Woopen: Das ist damit genau so. Mit der Hoffnung verbindet sich auch eine zunehmende Verantwortung mit zunehmenden Möglichkeiten. Denn mit zunehmenden Möglichkeiten, aus unterschiedlichen Varianten zu wählen, müssen wir dafür auch die Verantwortung übernehmen und können nicht einfach sagen, das ist mir wiederfahren, das hat mich jetzt ereilt, sondern wir müssen eine Wahl treffen. Und deswegen halte ich es auch für wichtig, dass die Informationen dazu, diese Wahl überhaupt treffen zu können, qualitätsgesichert jedermann zur Verfügung stehen.

Wuttke: Diese Gentests sind doch aber auch wie gemacht für Menschen, die ihr Leben absolut unter Kontrolle haben wollen.

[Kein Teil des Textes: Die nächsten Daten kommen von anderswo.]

(** The test mounts 1024 files whose names have a hundred digits; the kernel's
    buffer takes 32 entries, each a header of 24 bytes and the name, padded to
    128. *)
Definition zero_padded (width i : nat) : string :=
  let digits := pretty (N.of_nat i) in
  String.append (String.concat EmptyString (replicate (width - String.length digits) "0")) digits.
Definition NUM_FILES : nat := Z.to_nat (Z.shiftl 1 10).
Definition large_dir_with (names : list string) : outcome Empty_set unit :=
  run_test ((λ n, StartFile (String.append "dir/" n)) <$> names)
    (ZipClient.check_dir page (take 32) (S (length names)) ["dir"] names []).
Definition large_dir : outcome Empty_set unit := large_dir_with (zero_padded 100 <$> seq 0 NUM_FILES).
Lemma inv_bump s : inv s -> next_cid s + 1 <= u32_MAX -> inv (bump s).
Proof.
  intros Hinv Hmax. pose proof (inv_next _ Hinv). destruct Hinv as [_ Hh Hc Hv Hvl Hhl].
  split; [cbn; lia| |exact Hc|exact Hv|exact Hvl|exact Hhl].
  intros a v Ha. destruct (Hh a v Ha). split; try done. cbn. lia.
Qed.
Lemma held_lt s a : inv s -> (length (heap s) <= a)%nat -> held s a = 0%nat.
Proof.
  intros Hinv Ha. unfold held. apply count_occ_not_In. intros Hin%list_elem_of_In.
  pose proof (inv_held _ Hinv a Hin). lia.
Qed.
Lemma alive_started s i a : (a < length (heap s))%nat -> alive (started s i) a = alive s a.
Proof. apply alive_app. Qed.
Lemma inv_started s i :
  inv s -> next_cid s + 1 <= u32_MAX -> cid i = next_cid s -> running i = true -> inv (started s i).
Proof.
  intros Hinv Hmax Hcid Hrun. pose proof (inv_next _ Hinv).
  assert (∀ a v, heap (started s i) !! a = Some v ->
    (a < length (heap s))%nat ∧ heap s !! a = Some v ∨ a = length (heap s) ∧ v = fresh_vm i) as Hcases.
  { intros a v [Ha|[Hge Ha]]%lookup_app_Some; [left; split; [by eapply lookup_lt_Some|done]|right].
    apply list_lookup_singleton_Some in Ha as [Ha <-]. split; [lia|done]. }
  split.
  - cbn. lia.
  - intros a v [[Hlt Ha]|[-> ->]]%Hcases.
    + destruct (inv_heap _ Hinv a v Ha). split; try done. cbn. lia.
    + unfold held. cbn. change (count_occ _ _ _) with (held s (length (heap s))). rewrite (held_lt s) by done.
      split; cbn; try done. lia.
  - intros a b va vb [[Hla Ha]|[-> ->]]%Hcases [[Hlb Hb]|[-> ->]]%Hcases Hlt; try lia.
    + by apply (inv_cids _ Hinv a b).
    + cbn. rewrite Hcid. pose proof (vo_cid _ _ _ (inv_heap _ Hinv a va Ha)). lia.
  - unfold state_vms at 1. cbn [vms started heap]. rewrite length_app, seq_app, !filter_app. f_equal.
    rewrite (filter_ext_in _ (λ a, alive s a = true) (state_vms s)).
    + rewrite (inv_vms _ Hinv), filter_weaken by done. apply filter_ext_in.
      intros a Ha%elem_of_seq. by rewrite (alive_started s i) by lia.
    + intros a Ha. rewrite (alive_started s i); [done|]. apply list_elem_of_filter in Ha as [_ Ha].
      by apply (inv_vms_lt _ Hinv).
  - cbn. intros a [Ha%list_elem_of_filter|Ha%list_elem_of_singleton]%elem_of_app; rewrite length_app; cbn; [|lia].
    destruct Ha as [_ Ha%(inv_vms_lt _ Hinv)]. lia.
  - cbn. intros a Ha%(inv_held _ Hinv). rewrite length_app. lia.
Qed.

(** *** The other steps *)
Lemma swap_remove_perm {A} (l : list A) i a : l !! i = Some a -> l ≡ₚ a :: swap_remove l i.
Proof.
  intros Hi. unfold swap_remove. destruct l as [|x l _] using rev_ind; [done|].
  rewrite last_snoc, length_app, Nat.add_sub. destruct (decide (i = length l)) as [->|Hne].
  - rewrite lookup_app_r, Nat.sub_diag in Hi by done. injection Hi as ->.
    rewrite insert_app_r_alt, Nat.sub_diag by done. cbn. rewrite take_app_length. apply Permutation_app_comm.
  - apply lookup_app_Some in Hi as [Hi|[Hge Hi]];
      [|apply list_lookup_singleton_Some in Hi as [Hz _]; lia].
    pose proof (lookup_lt_Some _ _ _ Hi). rewrite insert_app_l, take_app_length' by (done || by rewrite length_insert).
    rewrite <- (take_drop_middle l i a Hi) at 1. rewrite insert_take_drop by done.
    rewrite <- app_assoc. cbn. rewrite <- !Permutation_middle. constructor.
    by rewrite app_assoc, Permutation_app_comm.
Qed.

Lemma vm_ok_refs nc h v k h' :
  vm_ok nc h v -> (k + h' = 0 <-> client_refs v + h = 0)%nat ->
  vm_ok nc h' {| instance := instance v; child_alive := child_alive v; killed := killed v;
    monitor_at := monitor_at v; client_refs := k; dropped := dropped v; strong_count := strong_count v;
    died_calls := died_calls v |}.
Proof. intros [] Hk. split; cbn; try done. by rewrite Hk. Qed.

Lemma inv_hold s c a v :
  inv s -> heap s !! a = Some v -> (0 < client_refs v)%nat -> inv (debugHoldVmRef c a s).2.
Proof.
  intros Hinv Ha Hc. unfold debugHoldVmRef. destruct (negb _); [done|]. cbn [snd].
  pose proof (inv_change s a (λ v, v) (debug_held_vms s ++ [a]) v Hinv Ha) as Hch.
  unfold update, set_heap in Hch. cbn in Hch. rewrite list_alter_id in Hch by done.
  apply Hch; [done|done| | |].
  - intros b [Hb%(inv_held _ Hinv)|Hb%list_elem_of_singleton]%elem_of_app; [done|subst].
    by eapply lookup_lt_Some.
  - intros b Hb. unfold held. rewrite count_occ_app. cbn. destruct (Nat.eq_dec a b); [done|lia].
  - destruct (inv_heap _ Hinv a v Ha) as [? ? Hr]. split; try done. rewrite Hr. lia.
Qed.
Lemma inv_drop_held s c n : inv s -> inv (debugDropVmRef c n s).2.
Proof.
  intros Hinv. unfold debugDropVmRef. destruct (negb _); [done|]. unfold debug_drop_vm.
  destruct (list_find _ _) as [[pos a]|] eqn:Hfind; [|done]. cbn [snd].
  apply list_find_Some in Hfind as (Hpos & _ & _). pose proof (swap_remove_perm _ _ _ Hpos) as Hperm.
  assert (a < length (heap s))%nat as Hlt by (by apply (inv_held _ Hinv), list_elem_of_lookup_2 with pos).
  destruct (lookup_lt_is_Some_2 _ _ Hlt) as [v Hv].
  assert (∀ b, held s b = count_occ Nat.eq_dec (a :: swap_remove (debug_held_vms s) pos) b) as Hocc
    by (intros b; unfold held; by apply Permutation_count_occ).
  eapply inv_change; [done|done|done|done| | |].
  - intros b Hb. apply (inv_held _ Hinv). rewrite Hperm. set_solver.
  - intros b Hb. rewrite Hocc. by rewrite count_occ_cons_neq.
  - apply (vm_ok_refs _ (held s a)); [by apply (inv_heap _ Hinv)|]. rewrite Hocc, count_occ_cons_eq by done. lia.
Qed.
Lemma inv_drop s k a v :
  inv s -> heap s !! a = Some v -> (0 < client_refs v)%nat -> inv (drop_ref k a s).
Proof.
  intros Hinv Ha Hc. pose proof (inv_heap _ Hinv a v Ha) as [H1 H2 H3 H4 H5 H6].
  assert (dropped v = false) as Hd by (apply not_true_is_false; intros Hd%H3; lia).
  unfold drop_ref. eapply inv_update; [done|done| | |]; cbn.
  - by destruct (_ =? _)%nat.
  - destruct (_ =? _)%nat; cbn; lia.
  - destruct (Nat.eqb_spec (client_refs v - 1 + held s a) 0); split; cbn; try done.
    + rewrite H2, Hd. by destruct (monitor_at v).
    + rewrite Hd. split; [done|]. lia.
Qed.

Lemma inv_step s s' : step s s' -> inv s -> inv s'.
Proof.
  destruct 1 as [env c log s|c s|c a v s Ha Hc|c n s|a v cb s Ha Hc|a v s Ha Hc|k a v s Ha Hc|a s|ok a v s Ha Hm Hal|a v s Ha Hm];
    intros Hinv.
  - destruct (startVm env c log s) as [r s'] eqn:Hs.
    destruct (startVm_cases _ _ _ _ _ _ Hinv Hs) as [(i & cfg & lg & H)|[_ [->|[Hmax ->]]]]; cbn.
    + destruct H as (_ & Hmax & -> & _ & _ & _ & _ & Hcid & Hrun & _). by apply inv_started.
    + done.
    + by apply inv_bump.
  - unfold debugListVms. by destruct (negb _).
  - by eapply inv_hold.
  - by apply inv_drop_held.
  - eapply inv_update; [done|done|done|done|]. destruct (inv_heap _ Hinv a v Ha). by split.
  - eapply inv_update; [done|done|done|done|]. apply (vm_ok_refs _ (held s a)); [by apply (inv_heap _ Hinv)|]. lia.
  - by eapply inv_drop.
  - destruct (heap s !! a) as [v|] eqn:Ha; [|by rewrite update_none].
    eapply inv_update; [done|done|done|done|]. destruct (inv_heap _ Hinv a v Ha). by split.
  - eapply inv_update; [done|done|done|done|]. destruct (inv_heap _ Hinv a v Ha) as [H1 H2 H3 H4 H5 H6].
    rewrite Hm in *. split; cbn; try done. intros _. by apply H6.
  - destruct (inv_heap _ Hinv a v Ha) as [H1 H2 H3 H4 H5 H6]. rewrite Hm in *.
    eapply inv_update; [done|done|done|cbn; lia|]. split; cbn; try done.
    rewrite H2. destruct (dropped v); lia.
Qed.
Lemma inv_run s s' : rtc step s s' -> inv s -> inv s'.
Proof. induction 1 as [|s1 s2 s3 H12 H23 IH]; [done|]. intros Hinv. apply IH. by eapply inv_step. Qed.
Lemma inv_reachable s : reachable s -> inv s.
Proof. intros Hr. exact (inv_run _ _ Hr inv_default). Qed.

(** ** Evolution of one VM *)
Definition evolves (v v' : Vm) : Prop :=
  cid (instance v') = cid (instance v) ∧ callbacks (instance v) `prefix_of` callbacks (instance v') ∧
  match monitor_at v, monitor_at v' with
  | Stored, Finished =>
      died_calls v' = died_calls v ++ callback_on_died (cid (instance v)) (callbacks (instance v))
  | Waiting, Finished => False
  | Finished, Waiting | Finished, Stored => False
  | _, _ => died_calls v' = died_calls v
  end.
Lemma evolves_same v v' :
  cid (instance v') = cid (instance v) -> callbacks (instance v) `prefix_of` callbacks (instance v') ->
  monitor_at v' = monitor_at v -> died_calls v' = died_calls v -> evolves v v'.
Proof. unfold evolves. intros -> ? -> ->. split_and!; [done..|]. by destruct (monitor_at v). Qed.

Lemma update_evolves s a f b v :
  (∀ w, heap s !! a = Some w -> evolves w (f w)) -> heap s !! b = Some v ->
  ∃ v', heap (update a f s) !! b = Some v' ∧ evolves v v'.
Proof.
  intros Hf Hb. rewrite update_lookup. case_decide; [subst; rewrite Hb; eexists; split; [done|by apply Hf]|].
  exists v. split; [done|]. by apply evolves_same.
Qed.
Ltac same := by apply evolves_same.

Lemma step_evolves s s' b v :
  step s s' -> inv s -> heap s !! b = Some v -> ∃ v', heap s' !! b = Some v' ∧ evolves v v'.
Proof.
  destruct 1 as [env c log s|c s|c a w s Ha Hc|c n s|a w cb s Ha Hc|a w s Ha Hc|k a w s Ha Hc|a s|ok a w s Ha Hm Hal|a w s Ha Hm];
    intros Hinv Hb.
  - destruct (startVm env c log s) as [r s'] eqn:Hs. exists v. split; [|same].
    destruct (startVm_cases _ _ _ _ _ _ Hinv Hs) as [(i & cfg & lg & _ & _ & -> & _)|[_ [->|[_ ->]]]]; [|done..].
    cbn. by apply lookup_app_l_Some.
  - exists v. unfold debugListVms. destruct (negb _); (split; [done|same]).
  - exists v. unfold debugHoldVmRef. destruct (negb _); (split; [done|same]).
  - unfold debugDropVmRef, debug_drop_vm. destruct (negb _); [exists v; split; [done|same]|].
    destruct (list_find _ _) as [[pos a]|]; [|exists v; split; [done|same]]. cbn [snd].
    apply update_evolves; [|done]. intros w _. same.
  - apply update_evolves; [|done]. intros w' _. apply evolves_same; [done| |done|done]. cbn. by eexists.
  - apply update_evolves; [|done]. intros w' _. same.
  - apply update_evolves; [|done]. intros w' _. cbn. destruct (_ =? _)%nat; same.
  - apply update_evolves; [|done]. intros w' _. same.
  - apply update_evolves; [|done]. intros w' Hw'. simplify_eq. unfold evolves. rewrite Hm. by cbn.
  - apply update_evolves; [|done]. intros w' Hw'. simplify_eq. unfold evolves. rewrite Hm. by cbn.
Qed.
(** A property of a VM that its evolution keeps, along any run. *)
Lemma run_evolves (P : Vm -> Prop) s s' b v v' :
  (∀ w w', evolves w w' -> P w -> P w') -> inv s -> rtc step s s' ->
  heap s !! b = Some v -> P v -> heap s' !! b = Some v' -> P v'.
Proof.
  intros HP Hinv Hr. revert Hinv v. induction Hr as [s|s1 s2 s3 H12 H23 IH]; intros Hinv v Hb Hv Hb';
    [by simplify_eq|].
  destruct (step_evolves _ _ b v H12 Hinv Hb) as (w & Hw & Hev).
  apply (IH (inv_step _ _ H12 Hinv) w Hw); [by eapply HP|done].
Qed.
(** *** Further properties of [transcribe_audio] *)

Lemma transcribe_run d f l fs rs :
  mkstemp_error env ".wav" = None ->
  transcriptions_create env (if truthy f then f else PyStr "audio.wav") d
    "whisper-large-v3-turbo"
    "Please separate different speakers and label them." l "verbose_json"
  = rs ->
  transcribe_audio env d f l fs
  = match rs with
    | inr tr =>
        (inr tr, fs,
         [ECallTranscribe d f l; ETmpCreate (fresh (dom fs)) ".wav";
          EServiceCall (if truthy f then f else PyStr "audio.wav") d l;
          EUnlink (fresh (dom fs))])
    | inl (Exc e) =>
        (inl e, <[fresh (dom fs) := TmpFile ".wav" d]> fs,
         [ECallTranscribe d f l; ETmpCreate (fresh (dom fs)) ".wav";
          EServiceCall (if truthy f then f else PyStr "audio.wav") d l;
          EPrint ("Error transcribing audio: " +:+ exn_str e)])
    | inl (Interrupt name) =>
        (inl (Interrupt name), <[fresh (dom fs) := TmpFile ".wav" d]> fs,
         [ECallTranscribe d f l; ETmpCreate (fresh (dom fs)) ".wav";
          EServiceCall (if truthy f then f else PyStr "audio.wav") d l])
    end.
Proof.
  intros Hmk Hs. destruct rs as [[e|name]|tr]; eapply with_trace.
  - unfold transcribe_audio.
    eapply bind_inr; [reflexivity|].
    eapply try_except_inl.
    2:{ eapply bind_inr; reflexivity. }
    eapply bind_inr; [unfold NamedTemporaryFile; by rewrite Hmk|].
    eapply bind_inr; [unfold read_file; by rewrite lookup_insert_eq|].
    eapply bind_inr; [reflexivity|].
    eapply bind_inl. unfold lift. simpl. by rewrite Hs.
  - reflexivity.
  - unfold transcribe_audio.
    eapply bind_inr; [reflexivity|].
    eapply try_except_interrupt.
    eapply bind_inr; [unfold NamedTemporaryFile; by rewrite Hmk|].
    eapply bind_inr; [unfold read_file; by rewrite lookup_insert_eq|].
    eapply bind_inr; [reflexivity|].
    eapply bind_inl. unfold lift. simpl. by rewrite Hs.
  - reflexivity.
  - unfold transcribe_audio.
    eapply bind_inr; [reflexivity|].
    eapply try_except_inr.
    eapply bind_inr; [unfold NamedTemporaryFile; by rewrite Hmk|].
    eapply bind_inr; [unfold read_file; by rewrite lookup_insert_eq|].
    eapply bind_inr; [reflexivity|].
    eapply bind_inr; [unfold lift; simpl; by rewrite Hs|].
    eapply bind_inr; [unfold unlink; by rewrite lookup_insert_eq|].
    rewrite create_then_delete. reflexivity.
  - reflexivity.
Qed.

Woopen: Das aber ist genau der große Irrtum, der dahintersteckt, denn die Gene sind nicht das Programm für unser Leben, sondern die Gene sind ein Teil der Geschichte, die wir in unserem Leben selber schreiben. Und insofern können wir sie an der einen oder anderen Stelle nutzen, aber wir können nicht davon ausgehen, dass damit das Programm unseres Lebens geschrieben wäre.

Wuttke: Glauben Sie, das ist Menschen, die Gentests machen, so klar, oder anders herum, verändert sich deren Blick auf ihr Leben, das Leben ihrer Familie und der Welt nicht nachhaltig?

Woopen: Ich glaube, dass die Gefahr tatsächlich gegeben ist mit den genetischen Erkenntnissen, zu glauben, dass man sehr viel über sein eigenes Leben wüsste, welches Sportprogramm man wählt, man möchte den Nachwuchs auswählen oder was auch immer für Fantasien sich auch damit verbinden. Deswegen ist es so wichtig, deutlich zu machen, was genetische Informationen tatsächlich bedeuten, was sie helfen können, wo sie gut nutzbar sind, zum Wohle für den Menschen, und wo sie uns auch in die Irre führen, oder mehr zu sagen vorgeben, als sie es tatsächlich tun.

Wuttke: … sagt Christiane Woopen, die stellvertretende Vorsitzende des Deutschen Ethikrates. Ich danke Ihnen sehr!

Woopen: Gerne, vielen Dank auch!

Äußerungen unserer Gesprächspartner geben deren eigene Auffassungen wieder. Deutschlandradio macht sich Äußerungen seiner Gesprächspartner in Interviews und Diskussionen nicht zu eigen.